Saint John the Baptist Church, is the oldest and best preserved monument of Polish Gothic, sacred architecture. The church was erected by the Order of the Guardians of the Holy Sepulchre, who arrived to Gniezno from Miechów. Its site provides a view over the former Hill of Teutonic Knights. The church was built in 1331.

St. John's Church is a one nave, extended, gothic building which was built of brick according to the Polish scheme of building. However, its presbytery is narrow.

The presbytery, east oriented, is a little older than the nave (dating from the 14th century), and it has two cross vault bays. In each bay where the fins cross, there is a round, evenly carved keystone; one with a smoot coat of arms, another with a double cross symbolic of the Holy Sepulcher order.

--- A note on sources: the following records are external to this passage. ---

(** X15. Picking "Smoothed Model" before any smoothing was applied leaves
    the window as it is, the combo box back at index 0 (the guard of
    [update_view]); once there is a smoothed mesh, picking an entry shows the
    mesh of that entry. *)
Theorem preview_selection {T : Type} {ST : Scalar T} (events : list (event T))
  (w : Window T) (original : PolyData T) :
  Forall possible events ->
  run init_window events = Returns w ->
  original_mesh w = Some original ->
  (smoothed_mesh w = None -> setCurrentIndex w 1 = w)
  /\ map snd (actors (plotter (setCurrentIndex w 0))) = [original]
  /\ forall smoothed, smoothed_mesh w = Some smoothed ->
       map snd (actors (plotter (setCurrentIndex w 1))) = [smoothed].
Proof.
  intros Hall Hrun Horig.
  pose proof (run_ok events init_window w init_window_ok Hall Hrun) as Hok.
  destruct Hok as (Hd & _ & Hw).
  destruct w as [om sm oa sa sh p [c pe i s]]; simpl in *; subst om.
  unfold displays, widgets_agree in Hd, Hw; simpl in Hd, Hw.
  destruct Hw as (_ & _ & _ & Hi); destruct (Hi ltac:(discriminate)) as [Hi1 Hi0].
  unfold setCurrentIndex, set_current_index_with, update_view, update_view_with,
    update_view_nested, with_widgets, showing_is in *.
  cbn [widgets preview_index controls_enabled preview_enabled save_enabled
       original_mesh smoothed_mesh orig_actor smooth_actor showing plotter] in *.
  destruct sh as [[|]|]; [| |contradiction].
  - assert (i = 0) by (apply Hi0; reflexivity); subst i.
    destruct Hd as (a & -> & Hacts).
    pose proof (remove_current_empty p a original Hacts) as Hempty.
    simpl in Hempty; unfold add_mesh; simpl.
    split; [intros ->; reflexivity|]; split; [rewrite Hacts; reflexivity|].
    intros smoothed ->; simpl; rewrite Hempty; reflexivity.
  - assert (i = 1) by (apply Hi1; reflexivity); subst i.
    destruct Hd as (a & smoothed & -> & -> & Hacts).
    pose proof (remove_current_empty p a smoothed Hacts) as Hempty.
    simpl in Hempty; unfold add_mesh; simpl.
    split; [intros H; discriminate H|]; split; [rewrite Hempty; reflexivity|].
    intros smoothed' H; inversion H; subst; rewrite Hacts; reflexivity.
Qed.
(** C9. Every name listed in a record of the table is a key of the table.
    Hence, for a defined entity [E], the traversal never takes the early
    [return] under [if name not in TERRAN_TECH_TREE] (the logged traversal
    ends with the states of [get_build_requirements] and an empty log), it
    visits keys only, and every entry of the [buildings] and [units] lists
    is a key. *)
Theorem closed_world_guard_unreachable :
  closed_world TERRAN_TECH_TREE ∧
  (∀ E, E ∈ dom TERRAN_TECH_TREE →
     ∃ r s,
       get_build_requirements TERRAN_TECH_TREE E = Return r ∧
       resolve_dependencies_guard_log TERRAN_TECH_TREE
         (S (size (names TERRAN_TECH_TREE))) E (initial_state, [])
       = Some (s, []) ∧
       all_buildings s = res_buildings r ∧
       all_units s = res_units r ∧
       visited s ⊆ dom TERRAN_TECH_TREE ∧
       (∀ x, x ∈ res_buildings r → x ∈ dom TERRAN_TECH_TREE) ∧
       (∀ x, x ∈ res_units r → x ∈ dom TERRAN_TECH_TREE)).
Proof.
  split; [exact TERRAN_TECH_TREE_closed|].
  intros E HE.
  destruct (get_build_requirements_defined _ _ HE) as (reqs & s & _ & Hrun & Hr).
  pose proof (resolve_dependencies_guard_log_closed TERRAN_TECH_TREE
                _ E initial_state [] s TERRAN_TECH_TREE_closed HE Hrun) as Hlog.
  destruct (resolve_dependencies_closed TERRAN_TECH_TREE
              (S (size (names TERRAN_TECH_TREE))) E initial_state s
              TERRAN_TECH_TREE_closed HE) as (Hv & Hb & Hu);
    [apply empty_subseteq|intros x Hx%elem_of_nil; destruct Hx..|exact Hrun|].
  exists (BuildRequirements (all_buildings s) (all_units s) reqs), s.
  split_and!; [exact Hr|exact Hlog|reflexivity|reflexivity|exact Hv|exact Hb|exact Hu].
Qed.

Lemma closed_world_guard_unreachable_witness :
  "AutoTurret" ∈ dom TERRAN_TECH_TREE ∧
  ∃ r s,
    get_build_requirements TERRAN_TECH_TREE "AutoTurret" = Return r ∧
    resolve_dependencies_guard_log TERRAN_TECH_TREE
      (S (size (names TERRAN_TECH_TREE))) "AutoTurret" (initial_state, [])
    = Some (s, []) ∧
    all_buildings s = res_buildings r ∧
    all_units s = res_units r ∧
    visited s ⊆ dom TERRAN_TECH_TREE ∧
    (∀ x, x ∈ res_buildings r → x ∈ dom TERRAN_TECH_TREE) ∧
    (∀ x, x ∈ res_units r → x ∈ dom TERRAN_TECH_TREE).
Proof.
  assert ("AutoTurret" ∈ dom TERRAN_TECH_TREE) as HE
    by (apply (bool_decide_unpack _); vm_compute; exact I).
  split; [exact HE|].
  exact (proj2 closed_world_guard_unreachable "AutoTurret" HE).
Defined.

(** C10. For every defined target and every list of buildings to start
    from, the loop that asks [get_next_building_to_build] for a building and
    appends it stops: within one more round than the [buildings] list of the
    target is long it reaches a list for which the answer is [None], having
    appended at most that many names, each of them an entry of the
    [buildings] list that was not available, none twice.  Every answer is an
    entry of the [buildings] list that is not yet available, and appending
    it leaves strictly fewer entries missing. *)
Theorem tech_progression_terminates target start :
  target ∈ dom TERRAN_TECH_TREE →
  ∃ r added,
    get_build_requirements TERRAN_TECH_TREE target = Return r ∧
    tech_progression TERRAN_TECH_TREE (S (length (res_buildings r))) target start
    = Return (start ++ added) ∧
    length added ≤ length (res_buildings r) ∧
    get_next_building_to_build TERRAN_TECH_TREE target (start ++ added)
    = Return None ∧
    (∀ b, b ∈ added → b ∈ res_buildings r ∧ b ∉ start) ∧
    NoDup added ∧
    (∀ available_buildings b,
       get_next_building_to_build TERRAN_TECH_TREE target available_buildings
       = Return (Some b) →
       b ∈ res_buildings r ∧ (b ∉ available_buildings) ∧
       still_missing (res_buildings r) (available_buildings ++ [b])
       < still_missing (res_buildings r) available_buildings).
Proof.
  intros HE.
  destruct (get_build_requirements_defined _ _ HE) as (reqs & s & _ & _ & Hr).
  pose proof (still_missing_le (res_buildings
                (BuildRequirements (all_buildings s) (all_units s) reqs)) start)
    as Hle.
  destruct (tech_progression_returns TERRAN_TECH_TREE target _ Hr
              (S (length (all_buildings s))) start)
    as (added & Hrun & Hlen & Hstop & Hin & Hnd); [cbn [res_buildings] in *; lia|].
  eexists _, added. split; [exact Hr|].
  split_and!; [exact Hrun|cbn [res_buildings] in *; lia|exact Hstop|exact Hin
              |exact Hnd|].
  intros available_buildings b.
  rewrite (get_next_building_to_build_defined _ _ _ _ Hr).
  intros [= [Hb Hnot]%first_missing_elem].
  split_and!; [exact Hb|exact Hnot|exact (still_missing_shrinks _ _ _ Hb Hnot)].
Qed.

Lemma tech_progression_terminates_witness :
  "Thor" ∈ dom TERRAN_TECH_TREE ∧
  ∃ r added,
    get_build_requirements TERRAN_TECH_TREE "Thor" = Return r ∧
    tech_progression TERRAN_TECH_TREE (S (length (res_buildings r))) "Thor"
      ["CommandCenter"]
    = Return (["CommandCenter"] ++ added) ∧
    length added ≤ length (res_buildings r) ∧
    get_next_building_to_build TERRAN_TECH_TREE "Thor"
      (["CommandCenter"] ++ added)
    = Return None ∧
    (∀ b, b ∈ added → b ∈ res_buildings r ∧ b ∉ ["CommandCenter"]) ∧
    NoDup added ∧
    (∀ available_buildings b,
       get_next_building_to_build TERRAN_TECH_TREE "Thor" available_buildings
       = Return (Some b) →
       b ∈ res_buildings r ∧ (b ∉ available_buildings) ∧
       still_missing (res_buildings r) (available_buildings ++ [b])
       < still_missing (res_buildings r) available_buildings).
Proof.
  assert ("Thor" ∈ dom TERRAN_TECH_TREE) as HE
    by (apply (bool_decide_unpack _); vm_compute; exact I).
  split; [exact HE|].
  exact (tech_progression_terminates "Thor" ["CommandCenter"] HE).
Defined.
Lemma new_child_brings_its_own_streams_witness :
  fst (connect (fst (disconnect (connected [lit "x"])
                                (mk_child TerminateSent true)))
               (Spawned (mk_process None) None None))
  = mk_transport (Some (mk_process None)) None None.
Proof.
  apply (new_child_brings_its_own_streams
           (fst (disconnect (connected [lit "x"]) (mk_child TerminateSent true)))
           (mk_process None) None None).
  - apply reach_disconnect.
    exact (reach_connect new_transport
             (Spawned (mk_process None) (Some (mk_stream [lit "x"] EndOfStream))
                      (Some (mk_stream [] EndOfStream)))
             reach_new).
  - reflexivity.
Defined.

Lemma connect_with_success dumps open_process s env t t1 :
  connect_with dumps open_process s env t = (t1, None) ->
  exists p, _process t1 = Some p.
Proof.
  unfold connect_with, connect.
  destruct (_process t) as [p|] eqn:Hp.
  - intros H; inversion H; subst. eauto.
  - destruct (open_process _); intros H; inversion H; subst.
    cbn; eauto.
Qed.
Lemma relaying_no_fast_spawn (l : list Event) :
  forallb relaying l = true -> fast_spawns l = 0%nat.
Proof.
  unfold fast_spawns. induction l as [|e l IH]; [reflexivity|].
  cbn [forallb filter]. intros H. apply andb_prop in H. destruct H as [He Hl].
  destruct e; try discriminate; cbn; auto.
  destruct t; try discriminate; cbn; auto.
Qed.

(** A handoff starts two fast sessions if the message has [Fast] set and
    none if it has not, whatever happens to the dial. *)
Lemma local_fast_spawns (c : Context) (m : Msg) (rconn : Conn) (w : World) :
  fast_spawns (events (local c m rconn w)) = (if Fast m then 2 else 0)%nat.
Proof.
  destruct (local_shape c m rconn w) as (w' & evs & tail & Hrun & -> & Hshape).
  rewrite Hrun. cbn [events snd]. rewrite fast_spawns_app.
  assert (Ht : fast_spawns tail = 0%nat).
  { destruct (hd None (faults w)) as [e|].
    - subst tail. reflexivity.
    - destruct Hshape as (w1 & w2 & evs & Hrelay & _ & ->).
      destruct (local_relay_shape rconn (mkConn (next_sock w) TCPConn) w1)
        as (w2' & evs' & Hrelay' & Hsh).
      rewrite Hrelay in Hrelay'. injection Hrelay' as _ <-.
      change (fast_spawns ([EvDial "tcp" (laddr c)
                              (inl (mkConn (next_sock w) TCPConn))]
                             ++ evs ++ [EvClose (mkConn (next_sock w) TCPConn);
                                        EvClose rconn]) = 0%nat).
      rewrite !fast_spawns_app.
      assert (He : fast_spawns evs = 0%nat).
      { destruct (hd None (faults w1)) as [e|].
        - subst evs. reflexivity.
        - destruct Hsh as (tail & -> & Hsh).
          destruct (snd (Marshal success)) as [e|]; [subst tail; reflexivity|].
          destruct (hd None (tl (faults w1))) as [e|]; [subst tail; reflexivity|].
          destruct Hsh as (relay & -> & Hrel).
          change (fast_spawns ([EvSetDeadline (mkConn (next_sock w) TCPConn)
                                  (NowAdd Minute) None;
                                EvWrite rconn (frame success) None] ++ relay)
                  = 0%nat).
          rewrite fast_spawns_app, (relaying_no_fast_spawn _ Hrel). reflexivity. }
      rewrite He. reflexivity. }
  rewrite Ht. unfold local_head. destruct (Fast m); reflexivity.
Qed.

(** C1, amended. On every [start] message the promotion starts one fast
    session if the session that received it is a fast one and none if it is
    a slow one, whatever the [Fast] field of the message; the handoff
    starts two fast sessions if the message has [Fast] set and none if it
    has not; a fast session that receives [Fast] set thus gives three. *)
Theorem start_spawns (fuel : nat) (c : Context) (fast : bool) (rconn : Conn)
        (w : World) (m : Msg) :
  outcome (RcvMsg rconn w) = Done (m, None) ->
  Type_ m = "start" ->
  let promotion := serve (S fuel) fast rconn w in
  outcome promotion = Done (0, false) /\
  events promotion
  = EvGo (TaskLocal m rconn) :: (if fast then [EvGo (TaskRemote true)] else []) /\
  fast_spawns (events promotion) = (if fast then 1 else 0)%nat /\
  (forall wl : World,
      fast_spawns (events (local c m rconn wl)) = (if Fast m then 2 else 0)%nat) /\
  (fast = true -> Fast m = true ->
   forall wl : World,
     (fast_spawns (events promotion)
      + fast_spawns (events (local c m rconn wl)) = 3)%nat).
Proof.
  intros Hrcv Hty promotion.
  apply RcvMsg_got in Hrcv.
  assert (Hp : outcome promotion = Done (0, false) /\
               events promotion
               = EvGo (TaskLocal m rconn)
                   :: (if fast then [EvGo (TaskRemote true)] else [])).
  { subst promotion. cbn [serve].
    match goal with
    | |- outcome (bind ?r ?k w) = _ /\ _ =>
        destruct (bind_Done r k w _ _ _ Hrcv) as (Ho & _ & He)
    end.
    rewrite Ho, He. cbv beta iota. rewrite Hty.
    destruct fast; split; reflexivity. }
  destruct Hp as [Ho He].
  assert (Hn : fast_spawns (events promotion) = (if fast then 1 else 0)%nat)
    by (rewrite He; destruct fast; reflexivity).
  repeat split; try assumption.
  - intros wl. apply local_fast_spawns.
  - intros -> Hf wl. rewrite Hn, local_fast_spawns, Hf. reflexivity.
Qed.
(** The result of a delta call: return code, update argument and store, or
    [None] when the call has no defined result. *)
Definition delta_result : Type := option (Z * kv_update_arg * kv_store).

(** The type of [_kv_delta_set], for the call that [_delta_update] makes. *)
Definition kv_delta_set_fn : Type :=
  string -> vvalue -> kv_update_arg -> bool -> kv_store -> delta_result.

(** The [for] loop of [_delta_update] over the items of the local delta:
    each item is the key prefix of a relative, whose reciprocal key is the
    (flipped) current key spec with the namespace part of the item.  The
    result of the nested [_kv_delta_set] is not looked at.  After each call
    the namespace part is reset to NULL, which is [""] here. *)
Fixpoint delta_update_relatives (kv_delta_set : kv_delta_set_fn) (rel_vvalue : vvalue)
    (index : bool) (items : list string) (update_arg : kv_update_arg) (s : kv_store)
  : option (Z * kv_update_arg * kv_store) :=
  match items with
  | [] => Some (0, update_arg, s)
  | item :: items' =>
      match _copy_ns_part_from_key item with
      | None => Some (-1, update_arg, s)
      | Some ns_part =>
          let rel_spec := ua_custom update_arg in
          let cur := set_ks_ns_part (rs_cur_key_spec rel_spec) ns_part in
          let key := _compose_key cur in
          '(_, update_arg', s') ←
            kv_delta_set key rel_vvalue (set_custom update_arg (set_cur_key_spec rel_spec cur))
                         index s;
          let rel_spec' := ua_custom update_arg' in
          let update_arg'' :=
            set_custom update_arg'
              (set_cur_key_spec rel_spec' (set_ks_ns_part (rs_cur_key_spec rel_spec') "")) in
          delta_update_relatives kv_delta_set rel_vvalue index items' update_arg'' s'
      end
  end.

In the bay closer to the nave on its opposite walls you can notice some semicircular niches divided by three ogival arcades, once used by the monks as their seats (sedilla). There is a niche vaulted with a gothic arch in the second bay, placed in the southern wall. Opposite in the northern wall, a niche for a tabernacle with new-stone setting can be observed.

The wall paintings in the presbytery are gothic polychrome dating from the second half of the 14th century. They were painted on a thin layer of whitewash with the use of “al secco” technique. The polychrome paintings accentuate the architecture by emphasizing the constructional elements, as well as framing the niches and windows with geometrical ornament, which frames the area for the numerous figural compositions on the walls, which follow a zonal pattern. Two tiers are covered with scenes from the lives of Christ, God's Mother, St. John the Baptist and figures of Saints. On the wall of the rood screen arch we can admire Mother of Mercy, who covers the inhabitants of the town and Monks of the Holy Sepulcher Order with her coat, as well as St. Christopher. The vault areas with their plain surface, framed with yellow strips along its fins, make a good background for 18 heads of kings and Old Testament prophets, supernatural in size, set on their busts.

==Nave ==

The nave was erected in second half of 14th century. Its constructional elements (fins, keystones, cantilevers, window frames) were made of artificial stone. It is a bit higher and wider than the presbytery and has four bays. From the western side there is a quadrilateral tower with a sacristy in the ground floor.

==Bell Tower ==

The quadrilateral tower – There is small circular window with stone four–leaf open work on the northern part of its ground floor. We can see windows and round or ogival blind windows on the other tiers as well. The tower has a baroque dome made from copperplate (1666) and two lanterns are attached to it. There is a ridge roof on the top covered with Roman tiles.

==Convent (Old Monastery) ==
The convent adjacent to the church was built of bricks and plastered and its structure is partly gothic. The building is two stories high with a basement below. It was built in the gothic style, however later some baroque decorations were added. On the first floor there is a passage which joins the convent and the church. The convent was partly rebuilt at the end of 17th century.

== Current times ==

The paintings were restored in 2019. The monastery is private property and receives no funding from the diocese.